JAPAN: Takenoko

3 minute read
TIME

The Japanese put on their warmest tanzen (wool-padded kimonos) last week. Meteorologists had warned them to prepare for the coldest winter in 20 years.

Thanks to a bountiful autumn harvest, they would have from 1,500 to 1,700 calories a day (a little more than the U.S. zone of Germany). But housing would be as great a problem as it had been in the first confused winter of defeat. The work of rebuilding Japan from its rubble had barely begun. Reconstruction, hampered by lack of materials and tools, by strikes, and by requirements of the occupation force, stood at only 13%; industry at 30%. The occupation army required 90% of the cement and metal piping, much of the wiring, nearly all the tin and slate roofing. Allied dependents had taken over 6,000 of the best Western-style houses. But Japanese still respected the authority of their conquerors. Most blamed their pitiable condition on their own Government; few save the Communists held General MacArthur or the Emperor responsible for their plight.

Four million families needed a place to live. The Government, which had hoped to build 250,000 houses by the end of the coming winter, now felt it would be lucky to provide 40,000. Like Japanese everywhere, families were living chockablock; the average citizen had only six square feet of housing space. In Tokyo’s Ushigome ward, authorities held a lottery to determine which of 19,000 applicants would get the 416 new houses. About 2,000, including women with babies on their backs, slept in the subway; others grubbed for a roof in rusty tin sheds, converted barges, burned-out buses or the ruins of a temple. Curiously, the natives could scrape together enough lumber and rice straws to fashion a monstrous symbol: in the town of Sahara, a malevolently glowering American eagle was paraded in tribute to the new Japanese Constitution (see cut).

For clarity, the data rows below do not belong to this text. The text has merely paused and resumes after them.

Lemma similar_colors_sorted_witness :
  exists res,
    compute_similar_colors sample_theme "#1e1e1e" 15 = Ok res
    /\ StronglySorted (fun a b => (sim_delta_e a <= sim_delta_e b)%R) res
    /\ Forall (fun e => (sim_delta_e e <= 15)%R) res.
Proof.
  destruct sample_theme_extracts as (ui & syn & Eu & Es & _).
  assert (E : compute_similar_colors sample_theme "#1e1e1e" 15
              = Ok (sort_by_delta_e
                      (scan "ui" (rgb_to_lab 30 30 30) 15 ui
                       ++ scan "syntax" (rgb_to_lab 30 30 30) 15 syn))).
  { unfold compute_similar_colors.
    change (hex_to_rgb "#1e1e1e") with (Some (30, 30, 30)%Z). cbv beta iota.
    rewrite Eu, Es. reflexivity. }
  eexists. split; [exact E|].
  exact (proj2 (similar_colors_sorted sample_theme "#1e1e1e" 15) _ E).
Defined.

(** X22: With a parsable target, the entries returned are exactly the UI
    colours and the syntax colours of the theme whose distance to the
    target is within the threshold, each with its location, key, hex
    string and distance, as often as they occur. *)
Theorem similar_colors_members (th : theme) (target : string) (max_delta_e : R)
    (r g b : Z) (res : list similar_entry) :
  hex_to_rgb target = Some (r, g, b) ->
  compute_similar_colors th target max_delta_e = Ok res ->
  exists ui syn,
    extract_colors th = Ok ui /\ extract_syntax_colors th = Ok syn
    /\ Permutation res
         (scan "ui" (rgb_to_lab r g b) max_delta_e ui
          ++ scan "syntax" (rgb_to_lab r g b) max_delta_e syn)
    /\ forall e, In e res <->
         exists loc key info,
           ((loc = "ui" /\ In (key, info) ui)
            \/ (loc = "syntax" /\ In (key, info) syn))
           /\ delta_e_76 (rgb_to_lab r g b) (info_lab info) <= max_delta_e
           /\ e = {| location := loc; sim_key := key; sim_hex := hex info;
                     sim_delta_e := delta_e_76 (rgb_to_lab r g b) (info_lab info) |}.
Proof.
  unfold compute_similar_colors. intros ->.
  destruct (extract_colors th) as [ui|]; [|discriminate].
  destruct (extract_syntax_colors th) as [syn|]; [|discriminate].
  cbn [bind]. intros E. injection E as <-. exists ui, syn.
  split; [reflexivity|]. split; [reflexivity|].
  destruct (sort_by_delta_e_spec
              (scan "ui" (rgb_to_lab r g b) max_delta_e ui
               ++ scan "syntax" (rgb_to_lab r g b) max_delta_e syn)) as [_ P].
  split; [exact P|]. intros e. split.
  - intros He. apply (Permutation_in _ P) in He. apply in_app_or in He.
    destruct He as [He|He]; apply in_scan in He;
      destruct He as (key & info & Hin & Hle & ->).
    + exists "ui", key, info. auto.
    + exists "syntax", key, info. auto.
  - intros (loc & key & info & Hloc & Hle & ->).
    apply (Permutation_in _ (Permutation_sym P)). apply in_or_app.
    destruct Hloc as [[-> Hin]|[-> Hin]]; [left|right];
      apply in_scan; exists key, info; auto.
Qed.

Lemma similar_colors_members_witness :
  exists res ui syn,
    compute_similar_colors sample_theme "#1e1e1e" 15 = Ok res
    /\ extract_colors sample_theme = Ok ui
    /\ extract_syntax_colors sample_theme = Ok syn
    /\ Permutation res
         (scan "ui" (rgb_to_lab 30 30 30) 15 ui
          ++ scan "syntax" (rgb_to_lab 30 30 30) 15 syn).
Proof.
  destruct sample_theme_extracts as (ui & syn & Eu & Es & _).
  assert (Hp : hex_to_rgb "#1e1e1e" = Some (30, 30, 30)%Z) by reflexivity.
  assert (E : compute_similar_colors sample_theme "#1e1e1e" 15
              = Ok (sort_by_delta_e
                      (scan "ui" (rgb_to_lab 30 30 30) 15 ui
                       ++ scan "syntax" (rgb_to_lab 30 30 30) 15 syn))).
  { unfold compute_similar_colors. rewrite Hp. cbv beta iota.
    rewrite Eu, Es. reflexivity. }
  destruct (similar_colors_members sample_theme "#1e1e1e" 15 30 30 30 _ Hp E)
    as (ui' & syn' & Eu' & Es' & P & _).
  eexists. exists ui', syn'. split; [exact E|]. split; [exact Eu'|].
  split; [exact Es'|exact P].
Defined.

End SimilarColours.

(** ** Further properties of the harmony analysis *)

Section HarmonyMore.

Import PyQ.
Local Open Scope string_scope.
Local Open Scope Z_scope.

(** Two increasing lists with the same members are the same list. *)
Lemma sorted_unique (l1 l2 : list Z) :
  StronglySorted Z.lt l1 -> StronglySorted Z.lt l2 ->
  (forall z, In z l1 <-> In z l2) -> l1 = l2.
Proof.
  intros S1. revert l2. induction S1 as [|x r1 S1 IH F1]; intros l2 S2 H.
  - destruct l2 as [|y r2]; [reflexivity|].
    destruct (proj2 (H y) (or_introl eq_refl)).
  - destruct S2 as [|y r2 S2 F2].
    + destruct (proj1 (H x) (or_introl eq_refl)).
    + rewrite Forall_forall in F1, F2.
      assert (E : x = y).
      { destruct (proj1 (H x) (or_introl eq_refl)) as [E|Hx]; [congruence|].
        destruct (proj2 (H y) (or_introl eq_refl)) as [E|Hy]; [exact E|].
        specialize (F1 _ Hy). specialize (F2 _ Hx). lia. }
      subst y. f_equal. apply IH; [exact S2|].
      intros z. split; intros Hz.
      * destruct (proj1 (H z) (or_intror Hz)) as [E|Hz']; [|exact Hz'].
        specialize (F1 _ Hz). lia.
      * destruct (proj2 (H z) (or_intror Hz)) as [E|Hz']; [|exact Hz'].
        specialize (F2 _ Hz). lia.
Qed.

(** X23: The result depends only on the set of rounded hues: order, repeats
    and [None] entries of the input make no difference. *)
Theorem analyze_harmony_set (hues1 hues2 : list (option Q)) :
  (forall z, In z (rounded hues1) <-> In z (rounded hues2)) ->
  analyze_harmony hues1 = analyze_harmony hues2.
Proof.
  intros H. unfold analyze_harmony.
  destruct (sorted_set_spec (rounded hues1)) as [S1 M1].
  destruct (sorted_set_spec (rounded hues2)) as [S2 M2].
  rewrite (sorted_unique _ _ S1 S2); [reflexivity|].
  intros z. rewrite M1, M2. apply H.
Qed.

Lemma analyze_harmony_set_witness :
  analyze_harmony [Some 200%Q; None; Some 10%Q; Some (101 # 10)%Q; Some 200%Q]
  = analyze_harmony [Some 10%Q; Some 200%Q].
Proof.
  apply (analyze_harmony_set
           [Some 200%Q; None; Some 10%Q; Some (101 # 10)%Q; Some 200%Q]
           [Some 10%Q; Some 200%Q]).
  intros z. vm_compute. tauto.
Defined.

Lemma band_ranges (d : Z) (kind : string) :
  band d = Some kind ->
  (kind = "complementary" /\ 165 <= d <= 195)
  \/ (kind = "analogous" /\ 25 <= d <= 45)
  \/ (kind = "triadic-ish" /\ 115 <= d <= 135)
  \/ (kind = "split-complementary element" /\ 55 <= d <= 75)
  \/ (kind = "square/tetradic element" /\ 85 <= d <= 95).
Proof.
  unfold band.
  repeat match goal with
         | |- context [(?a <=? ?b) && (?c <=? ?e)] =>
             destruct (Z.leb_spec a b); destruct (Z.leb_spec c e);
             cbn [andb]
         end;
    intros E; try discriminate; injection E as <-; intuition lia.
Qed.

(** X24: Every reported relationship has [h1 < h2] and a distance within the
    band of its kind and at most 180: of the complementary band only
    165 to 180 can occur, and nothing below 25 is reported. *)
Theorem analyze_harmony_relationships (hues : list (option Q))
    (rels : list relationship) (kind : string) (h1 h2 d : Z) :
  dict_get (analyze_harmony hues) "relationships" = Some (HRelationships rels) ->
  In (kind, h1, h2, d) rels ->
  h1 < h2 /\ d = hue_diff h1 h2 /\ band d = Some kind
  /\ ((kind = "complementary" /\ 165 <= d <= 180)
      \/ (kind = "analogous" /\ 25 <= d <= 45)
      \/ (kind = "triadic-ish" /\ 115 <= d <= 135)
      \/ (kind = "split-complementary element" /\ 55 <= d <= 75)
      \/ (kind = "square/tetradic element" /\ 85 <= d <= 95)).
Proof.
  unfold analyze_harmony.
  destruct (sorted_set_spec (rounded hues)) as [S _].
  destruct (List.length (sorted_set (rounded hues)) <? 2)%nat; [discriminate|].
  cbn [dict_get String.eqb Ascii.eqb Bool.eqb]. intros E. injection E as <-.
  intros Hin. apply (in_pair_loop _ _ _ _ _ S) in Hin.
  destruct Hin as (_ & _ & Hlt & Hd & Hb).
  split; [exact Hlt|]. split; [exact Hd|]. split; [exact Hb|].
  pose proof (hue_diff_le_180 h1 h2) as L. rewrite <- Hd in L.
  destruct (band_ranges d kind Hb) as [[-> ?]|[?|[?|[?|?]]]]; auto.
  left. split; [reflexivity|lia].
Qed.

Lemma analyze_harmony_relationships_witness :
  exists rels,
    dict_get (analyze_harmony [Some 10%Q; Some 190%Q]) "relationships"
    = Some (HRelationships rels)
    /\ In ("complementary", 10, 190, 180) rels
    /\ 10 < 190.
Proof.
  exists [("complementary", 10, 190, 180)].
  assert (H1 : dict_get (analyze_harmony [Some 10%Q; Some 190%Q]) "relationships"
               = Some (HRelationships [("complementary", 10, 190, 180)]))
    by reflexivity.
  assert (H2 : In ("complementary", 10, 190, 180) [("complementary", 10, 190, 180)])
    by (left; reflexivity).
  split; [exact H1|]. split; [exact H2|].
  exact (proj1 (analyze_harmony_relationships _ _ _ _ _ _ H1 H2)).
Defined.

Lemma fold_max_min (r : list Z) (h : Z) :
  let hi := fold_left Z.max r h in
  let lo := fold_left Z.min r h in
  In hi (h :: r) /\ In lo (h :: r)
  /\ forall z, In z (h :: r) -> lo <= z <= hi.
Proof.
  revert h. induction r as [|x r IH]; intros h; cbn [fold_left].
  - cbn. split; [auto|]. split; [auto|]. intros z [<-|[]]. lia.
  - destruct (IH (Z.max h x)) as (I1 & _ & B1).
    destruct (IH (Z.min h x)) as (_ & I2 & B2).
    cbv zeta in *.
    split; [|split].
    + destruct I1 as [E|I1]; [|right; right; exact I1].
      rewrite <- E. destruct (Z.max_spec h x) as [[_ ->]|[_ ->]];
        [right; left; reflexivity|left; reflexivity].
    + destruct I2 as [E|I2]; [|right; right; exact I2].
      rewrite <- E. destruct (Z.min_spec h x) as [[_ ->]|[_ ->]];
        [left; reflexivity|right; left; reflexivity].
    + intros z Hz.
      assert (Hz1 : z <= fold_left Z.max r (Z.max h x)).
      { destruct Hz as [<-|[<-|Hz]].
        - pose proof (B1 (Z.max h x) (or_introl eq_refl)). lia.
        - pose proof (B1 (Z.max h x) (or_introl eq_refl)). lia.
        - apply (B1 z). right. exact Hz. }
      assert (Hz2 : fold_left Z.min r (Z.min h x) <= z).
      { destruct Hz as [<-|[<-|Hz]].
        - pose proof (B2 (Z.min h x) (or_introl eq_refl)). lia.
        - pose proof (B2 (Z.min h x) (or_introl eq_refl)). lia.
        - apply (B2 z). right. exact Hz. }
      lia.
Qed.

(** X25: When ["hue_range"] is reported it is the difference between the
    largest and the smallest rounded hue, and it is positive; the count
    of distinct hues reported with it is at least 2. *)
Theorem analyze_harmony_range (hues : list (option Q)) (v : Z) :
  dict_get (analyze_harmony hues) "hue_range" = Some (HInt v) ->
  0 < v
  /\ (exists lo hi,
        In lo (rounded hues) /\ In hi (rounded hues) /\ v = hi - lo
        /\ forall z, In z (rounded hues) -> lo <= z <= hi)
  /\ exists n, dict_get (analyze_harmony hues) "distinct_hues" = Some (HInt n)
               /\ 2 <= n
               /\ dict_get (analyze_harmony hues) "type" = None.
Proof.
  unfold analyze_harmony.
  destruct (sorted_set_spec (rounded hues)) as [S M].
  destruct (List.length (sorted_set (rounded hues)) <? 2)%nat eqn:EL; [discriminate|].
  apply Nat.ltb_ge in EL.
  cbn [dict_get String.eqb Ascii.eqb Bool.eqb]. intros E. injection E as <-.
  destruct (sorted_set (rounded hues)) as [|a [|b r]] eqn:Eh;
    [cbn in EL; lia|cbn in EL; lia|].
  unfold hue_range.
  destruct (fold_max_min (b :: r) a) as (I1 & I2 & B). cbv zeta in *.
  split; [|split].
  - inversion S as [|? ? S' F]; subst. rewrite Forall_forall in F.
    pose proof (F b (or_introl eq_refl)).
    pose proof (B a (or_introl eq_refl)).
    pose proof (B b (or_intror (or_introl eq_refl))). lia.
  - exists (fold_left Z.min (b :: r) a), (fold_left Z.max (b :: r) a).
    split; [apply M; exact I2|]. split; [apply M; exact I1|].
    split; [reflexivity|]. intros z Hz. apply B. apply M. exact Hz.
  - eexists. split; [reflexivity|]. split; [|reflexivity].
    cbn [List.length]. lia.
Qed.

Lemma analyze_harmony_range_witness :
  dict_get (analyze_harmony [Some 350%Q; Some 10%Q]) "hue_range" = Some (HInt 340)
  /\ 0 < 340.
Proof.
  assert (H : dict_get (analyze_harmony [Some 350%Q; Some 10%Q]) "hue_range"
              = Some (HInt 340)) by reflexivity.
  split; [exact H|].
  exact (proj1 (analyze_harmony_range _ _ H)).
Defined.

End HarmonyMore.


(** ** Temperature and emotion *)

Section EmotionMore.

Import PyQ.
Local Open Scope string_scope.
Local Open Scope Q_scope.

Lemma classify_emotion_temperature_get (h s l : Q) :
  dict_get (classify_emotion h s l) "temperature" = Some (color_temperature h s).
Proof.
  unfold classify_emotion.
  destruct (Qle_bool 5 s);
    [destruct (find (hue_matches h) EMOTIONAL_MAP) as [[[? ?] [[? ?] ?]]|]|];
    destruct (find (band_matches l) LIGHTNESS_RESPONSE) as [[? [[? ?] ?]]|];
    destruct (find (band_matches s) SATURATION_RESPONSE) as [[? [[? ?] ?]]|];
    reflexivity.
Qed.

Game in a Temple. Even Japanese who found shelter had little warmth. American Army blankets sold for $66 on the Tokyo black market. Emperor Hirohito, democratically trying to get along on the same rations as his people shivered in his chilly palace, warmed only by a few small electric “bugs.” To save coal, railway officials planned to silence train whistles; more wistfulness than thermodynamics went into their estimate of 100 tons a day thus saved. Tokyo newspapers sadly reported a touching little story which underlined the clothing shortage: seven small children playing in a temple compound were approached by a middle-aged man who offered to teach them “a wonderful new game.” If they would take off their clothes, he said, they would be “children of the wind.” When they complied, he disappeared with the clothes under his arm.

On the terraced slopes of northern Japan, the snow was already deep. In Tokyo and to the south, an early frost sparkled on the richly tinted autumn leaves. But as the trees shed their leaves, Japanese shed their kimonos, one by one, to sell for food. They even devised an ironic name for their wretched existence: takenoko, after the bamboo sprout which peels, layer by layer.